• **INPUT FOR THIS TASK**:
* * * *

(* ===== verification/ErrTables.v ===== *)
(** * Error codes, messages and states ([mysql/errcode.go], [errname.go],
      [state.go]) and the errors made from them ([mysql/error.go])

    The tables are keyed by the names of the codes, as in the source. *)
From S2P Require Import Prelude Errors GoLib GoFmt.
From Stdlib Require Import Ascii.
Open Scope Z_scope.

Definition dquote : string := String "034" "".
Definition newline : string := String "010" "".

* * * *

• **PROBLEM REQUIREMENTS**: The records above are to be copied out exactly, line for line.

• **THE ANSWER**:
(* ===== verification/ErrTables.v ===== *)
(** * Error codes, messages and states ([mysql/errcode.go], [errname.go],
      [state.go]) and the errors made from them ([mysql/error.go])

    The tables are keyed by the names of the codes, as in the source. *)
From S2P Require Import Prelude Errors GoLib GoFmt.
From Stdlib Require Import Ascii.
Open Scope Z_scope.

Definition dquote : string := String "034" "".
Definition newline : string := String "010" "".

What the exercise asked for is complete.